> Problem description: Every record here needs to be duplicated exactly.

> Study material:
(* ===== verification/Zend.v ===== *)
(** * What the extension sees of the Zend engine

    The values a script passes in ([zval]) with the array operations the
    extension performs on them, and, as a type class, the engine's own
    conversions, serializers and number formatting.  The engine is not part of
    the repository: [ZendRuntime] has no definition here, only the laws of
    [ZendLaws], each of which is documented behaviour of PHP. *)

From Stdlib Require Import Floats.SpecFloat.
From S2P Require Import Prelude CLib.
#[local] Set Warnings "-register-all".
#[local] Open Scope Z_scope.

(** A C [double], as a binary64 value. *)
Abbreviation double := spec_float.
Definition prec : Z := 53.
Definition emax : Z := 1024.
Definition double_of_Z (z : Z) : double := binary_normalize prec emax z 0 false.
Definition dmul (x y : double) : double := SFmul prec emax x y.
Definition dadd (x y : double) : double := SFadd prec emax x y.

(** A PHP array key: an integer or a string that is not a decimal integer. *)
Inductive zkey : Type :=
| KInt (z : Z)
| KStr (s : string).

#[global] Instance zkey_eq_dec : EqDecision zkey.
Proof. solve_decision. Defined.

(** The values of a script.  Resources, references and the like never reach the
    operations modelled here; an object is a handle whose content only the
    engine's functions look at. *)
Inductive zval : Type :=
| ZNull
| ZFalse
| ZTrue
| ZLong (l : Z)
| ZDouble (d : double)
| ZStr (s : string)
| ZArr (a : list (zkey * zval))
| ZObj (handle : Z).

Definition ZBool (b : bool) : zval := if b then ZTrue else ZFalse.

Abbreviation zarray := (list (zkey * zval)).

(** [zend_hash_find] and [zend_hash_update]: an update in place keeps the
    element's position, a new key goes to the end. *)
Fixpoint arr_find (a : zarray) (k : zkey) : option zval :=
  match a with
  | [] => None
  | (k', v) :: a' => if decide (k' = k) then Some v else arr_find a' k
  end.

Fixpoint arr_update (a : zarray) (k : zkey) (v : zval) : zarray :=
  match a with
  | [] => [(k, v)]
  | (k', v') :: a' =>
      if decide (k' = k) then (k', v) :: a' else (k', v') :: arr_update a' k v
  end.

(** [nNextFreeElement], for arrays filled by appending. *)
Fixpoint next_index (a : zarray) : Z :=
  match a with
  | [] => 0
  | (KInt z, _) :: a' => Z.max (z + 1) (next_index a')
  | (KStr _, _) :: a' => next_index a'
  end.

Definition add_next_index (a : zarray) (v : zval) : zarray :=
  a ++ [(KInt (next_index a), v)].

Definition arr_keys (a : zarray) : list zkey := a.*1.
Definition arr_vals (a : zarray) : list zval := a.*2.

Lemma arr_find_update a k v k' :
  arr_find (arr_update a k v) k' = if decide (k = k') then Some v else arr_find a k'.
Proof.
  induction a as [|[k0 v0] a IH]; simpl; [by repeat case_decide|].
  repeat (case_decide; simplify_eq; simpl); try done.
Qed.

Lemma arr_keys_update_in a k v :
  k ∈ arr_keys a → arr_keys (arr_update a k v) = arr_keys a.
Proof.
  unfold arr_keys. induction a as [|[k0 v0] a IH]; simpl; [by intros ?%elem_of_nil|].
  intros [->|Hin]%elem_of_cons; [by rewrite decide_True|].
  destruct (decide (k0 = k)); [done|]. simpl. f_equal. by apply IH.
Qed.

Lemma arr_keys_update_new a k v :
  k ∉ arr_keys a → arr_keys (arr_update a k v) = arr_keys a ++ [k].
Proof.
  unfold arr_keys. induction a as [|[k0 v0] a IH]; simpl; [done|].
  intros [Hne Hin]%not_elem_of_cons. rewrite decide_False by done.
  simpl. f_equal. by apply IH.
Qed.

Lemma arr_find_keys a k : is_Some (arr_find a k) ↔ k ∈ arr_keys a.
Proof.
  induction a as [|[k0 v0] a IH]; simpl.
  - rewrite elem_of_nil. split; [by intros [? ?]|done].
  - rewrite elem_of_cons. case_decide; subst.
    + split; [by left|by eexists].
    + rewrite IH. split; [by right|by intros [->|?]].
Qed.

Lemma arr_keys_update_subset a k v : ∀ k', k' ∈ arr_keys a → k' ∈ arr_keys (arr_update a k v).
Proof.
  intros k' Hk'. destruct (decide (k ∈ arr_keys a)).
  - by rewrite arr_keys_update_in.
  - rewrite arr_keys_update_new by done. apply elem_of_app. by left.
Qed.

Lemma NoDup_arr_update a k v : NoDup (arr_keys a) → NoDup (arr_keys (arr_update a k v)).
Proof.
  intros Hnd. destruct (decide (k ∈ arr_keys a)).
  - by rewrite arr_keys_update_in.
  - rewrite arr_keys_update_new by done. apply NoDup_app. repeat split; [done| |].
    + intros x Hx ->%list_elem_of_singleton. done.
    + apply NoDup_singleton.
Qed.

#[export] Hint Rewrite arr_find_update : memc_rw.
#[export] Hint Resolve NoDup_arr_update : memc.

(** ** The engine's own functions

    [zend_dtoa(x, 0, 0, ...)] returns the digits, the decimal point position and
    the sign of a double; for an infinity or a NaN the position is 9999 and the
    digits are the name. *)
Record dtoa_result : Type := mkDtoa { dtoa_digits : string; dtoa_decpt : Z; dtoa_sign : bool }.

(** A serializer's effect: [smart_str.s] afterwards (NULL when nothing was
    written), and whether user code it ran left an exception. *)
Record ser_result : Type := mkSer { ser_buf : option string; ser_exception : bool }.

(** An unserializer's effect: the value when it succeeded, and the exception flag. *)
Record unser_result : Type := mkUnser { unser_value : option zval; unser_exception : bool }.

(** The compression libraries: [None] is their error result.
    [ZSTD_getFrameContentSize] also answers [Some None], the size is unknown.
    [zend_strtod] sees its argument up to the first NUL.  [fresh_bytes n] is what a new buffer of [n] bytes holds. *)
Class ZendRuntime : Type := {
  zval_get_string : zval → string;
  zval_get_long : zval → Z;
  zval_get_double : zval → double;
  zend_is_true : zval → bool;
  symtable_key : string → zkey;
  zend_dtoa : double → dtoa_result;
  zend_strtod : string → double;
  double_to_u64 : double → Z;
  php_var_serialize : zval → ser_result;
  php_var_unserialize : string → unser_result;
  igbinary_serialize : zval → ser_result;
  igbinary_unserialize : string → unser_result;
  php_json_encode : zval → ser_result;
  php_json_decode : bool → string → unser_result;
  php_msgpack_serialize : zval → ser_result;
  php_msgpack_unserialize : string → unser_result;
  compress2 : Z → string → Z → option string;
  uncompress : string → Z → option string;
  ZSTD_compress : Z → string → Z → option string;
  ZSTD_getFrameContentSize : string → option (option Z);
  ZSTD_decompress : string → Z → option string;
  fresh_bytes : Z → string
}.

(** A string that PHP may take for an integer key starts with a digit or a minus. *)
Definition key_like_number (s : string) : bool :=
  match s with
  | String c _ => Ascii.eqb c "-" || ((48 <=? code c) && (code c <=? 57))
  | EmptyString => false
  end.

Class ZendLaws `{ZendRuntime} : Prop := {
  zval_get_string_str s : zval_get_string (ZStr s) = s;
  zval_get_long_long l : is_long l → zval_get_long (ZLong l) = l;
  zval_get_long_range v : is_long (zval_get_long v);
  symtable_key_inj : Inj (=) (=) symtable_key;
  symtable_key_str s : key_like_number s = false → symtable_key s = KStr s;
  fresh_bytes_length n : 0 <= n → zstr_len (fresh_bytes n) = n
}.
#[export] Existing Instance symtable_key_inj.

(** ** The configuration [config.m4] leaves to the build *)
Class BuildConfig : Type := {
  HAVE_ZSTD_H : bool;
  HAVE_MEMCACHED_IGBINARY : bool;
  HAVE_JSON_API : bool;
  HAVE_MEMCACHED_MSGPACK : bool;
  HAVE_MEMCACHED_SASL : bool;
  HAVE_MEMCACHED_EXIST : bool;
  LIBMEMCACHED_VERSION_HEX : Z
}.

> Exercise result:
(* ===== verification/Zend.v ===== *)
(** * What the extension sees of the Zend engine

    The values a script passes in ([zval]) with the array operations the
    extension performs on them, and, as a type class, the engine's own
    conversions, serializers and number formatting.  The engine is not part of
    the repository: [ZendRuntime] has no definition here, only the laws of
    [ZendLaws], each of which is documented behaviour of PHP. *)

From Stdlib Require Import Floats.SpecFloat.
From S2P Require Import Prelude CLib.
#[local] Set Warnings "-register-all".
#[local] Open Scope Z_scope.

(** A C [double], as a binary64 value. *)
Abbreviation double := spec_float.
Definition prec : Z := 53.
Definition emax : Z := 1024.
Definition double_of_Z (z : Z) : double := binary_normalize prec emax z 0 false.
Definition dmul (x y : double) : double := SFmul prec emax x y.
Definition dadd (x y : double) : double := SFadd prec emax x y.

(** A PHP array key: an integer or a string that is not a decimal integer. *)
Inductive zkey : Type :=
| KInt (z : Z)
| KStr (s : string).

#[global] Instance zkey_eq_dec : EqDecision zkey.
Proof. solve_decision. Defined.

(** The values of a script.  Resources, references and the like never reach the
    operations modelled here; an object is a handle whose content only the
    engine's functions look at. *)
Inductive zval : Type :=
| ZNull
| ZFalse
| ZTrue
| ZLong (l : Z)
| ZDouble (d : double)
| ZStr (s : string)
| ZArr (a : list (zkey * zval))
| ZObj (handle : Z).

Definition ZBool (b : bool) : zval := if b then ZTrue else ZFalse.

Abbreviation zarray := (list (zkey * zval)).

(** [zend_hash_find] and [zend_hash_update]: an update in place keeps the
    element's position, a new key goes to the end. *)
Fixpoint arr_find (a : zarray) (k : zkey) : option zval :=
  match a with
  | [] => None
  | (k', v) :: a' => if decide (k' = k) then Some v else arr_find a' k
  end.

Fixpoint arr_update (a : zarray) (k : zkey) (v : zval) : zarray :=
  match a with
  | [] => [(k, v)]
  | (k', v') :: a' =>
      if decide (k' = k) then (k', v) :: a' else (k', v') :: arr_update a' k v
  end.

(** [nNextFreeElement], for arrays filled by appending. *)
Fixpoint next_index (a : zarray) : Z :=
  match a with
  | [] => 0
  | (KInt z, _) :: a' => Z.max (z + 1) (next_index a')
  | (KStr _, _) :: a' => next_index a'
  end.

Definition add_next_index (a : zarray) (v : zval) : zarray :=
  a ++ [(KInt (next_index a), v)].

Definition arr_keys (a : zarray) : list zkey := a.*1.
Definition arr_vals (a : zarray) : list zval := a.*2.

Lemma arr_find_update a k v k' :
  arr_find (arr_update a k v) k' = if decide (k = k') then Some v else arr_find a k'.
Proof.
  induction a as [|[k0 v0] a IH]; simpl; [by repeat case_decide|].
  repeat (case_decide; simplify_eq; simpl); try done.
Qed.

Lemma arr_keys_update_in a k v :
  k ∈ arr_keys a → arr_keys (arr_update a k v) = arr_keys a.
Proof.
  unfold arr_keys. induction a as [|[k0 v0] a IH]; simpl; [by intros ?%elem_of_nil|].
  intros [->|Hin]%elem_of_cons; [by rewrite decide_True|].
  destruct (decide (k0 = k)); [done|]. simpl. f_equal. by apply IH.
Qed.

Lemma arr_keys_update_new a k v :
  k ∉ arr_keys a → arr_keys (arr_update a k v) = arr_keys a ++ [k].
Proof.
  unfold arr_keys. induction a as [|[k0 v0] a IH]; simpl; [done|].
  intros [Hne Hin]%not_elem_of_cons. rewrite decide_False by done.
  simpl. f_equal. by apply IH.
Qed.

Lemma arr_find_keys a k : is_Some (arr_find a k) ↔ k ∈ arr_keys a.
Proof.
  induction a as [|[k0 v0] a IH]; simpl.
  - rewrite elem_of_nil. split; [by intros [? ?]|done].
  - rewrite elem_of_cons. case_decide; subst.
    + split; [by left|by eexists].
    + rewrite IH. split; [by right|by intros [->|?]].
Qed.

Lemma arr_keys_update_subset a k v : ∀ k', k' ∈ arr_keys a → k' ∈ arr_keys (arr_update a k v).
Proof.
  intros k' Hk'. destruct (decide (k ∈ arr_keys a)).
  - by rewrite arr_keys_update_in.
  - rewrite arr_keys_update_new by done. apply elem_of_app. by left.
Qed.

Lemma NoDup_arr_update a k v : NoDup (arr_keys a) → NoDup (arr_keys (arr_update a k v)).
Proof.
  intros Hnd. destruct (decide (k ∈ arr_keys a)).
  - by rewrite arr_keys_update_in.
  - rewrite arr_keys_update_new by done. apply NoDup_app. repeat split; [done| |].
    + intros x Hx ->%list_elem_of_singleton. done.
    + apply NoDup_singleton.
Qed.

#[export] Hint Rewrite arr_find_update : memc_rw.
#[export] Hint Resolve NoDup_arr_update : memc.

(** ** The engine's own functions

    [zend_dtoa(x, 0, 0, ...)] returns the digits, the decimal point position and
    the sign of a double; for an infinity or a NaN the position is 9999 and the
    digits are the name. *)
Record dtoa_result : Type := mkDtoa { dtoa_digits : string; dtoa_decpt : Z; dtoa_sign : bool }.

(** A serializer's effect: [smart_str.s] afterwards (NULL when nothing was
    written), and whether user code it ran left an exception. *)
Record ser_result : Type := mkSer { ser_buf : option string; ser_exception : bool }.

(** An unserializer's effect: the value when it succeeded, and the exception flag. *)
Record unser_result : Type := mkUnser { unser_value : option zval; unser_exception : bool }.

(** The compression libraries: [None] is their error result.
    [ZSTD_getFrameContentSize] also answers [Some None], the size is unknown.
    [zend_strtod] sees its argument up to the first NUL.  [fresh_bytes n] is what a new buffer of [n] bytes holds. *)
Class ZendRuntime : Type := {
  zval_get_string : zval → string;
  zval_get_long : zval → Z;
  zval_get_double : zval → double;
  zend_is_true : zval → bool;
  symtable_key : string → zkey;
  zend_dtoa : double → dtoa_result;
  zend_strtod : string → double;
  double_to_u64 : double → Z;
  php_var_serialize : zval → ser_result;
  php_var_unserialize : string → unser_result;
  igbinary_serialize : zval → ser_result;
  igbinary_unserialize : string → unser_result;
  php_json_encode : zval → ser_result;
  php_json_decode : bool → string → unser_result;
  php_msgpack_serialize : zval → ser_result;
  php_msgpack_unserialize : string → unser_result;
  compress2 : Z → string → Z → option string;
  uncompress : string → Z → option string;
  ZSTD_compress : Z → string → Z → option string;
  ZSTD_getFrameContentSize : string → option (option Z);
  ZSTD_decompress : string → Z → option string;
  fresh_bytes : Z → string
}.

(** A string that PHP may take for an integer key starts with a digit or a minus. *)
Definition key_like_number (s : string) : bool :=
  match s with
  | String c _ => Ascii.eqb c "-" || ((48 <=? code c) && (code c <=? 57))
  | EmptyString => false
  end.

Class ZendLaws `{ZendRuntime} : Prop := {
  zval_get_string_str s : zval_get_string (ZStr s) = s;
  zval_get_long_long l : is_long l → zval_get_long (ZLong l) = l;
  zval_get_long_range v : is_long (zval_get_long v);
  symtable_key_inj : Inj (=) (=) symtable_key;
  symtable_key_str s : key_like_number s = false → symtable_key s = KStr s;
  fresh_bytes_length n : 0 <= n → zstr_len (fresh_bytes n) = n
}.
#[export] Existing Instance symtable_key_inj.

(** ** The configuration [config.m4] leaves to the build *)
Class BuildConfig : Type := {
  HAVE_ZSTD_H : bool;
  HAVE_MEMCACHED_IGBINARY : bool;
  HAVE_JSON_API : bool;
  HAVE_MEMCACHED_MSGPACK : bool;
  HAVE_MEMCACHED_SASL : bool;
  HAVE_MEMCACHED_EXIST : bool;
  LIBMEMCACHED_VERSION_HEX : Z
}.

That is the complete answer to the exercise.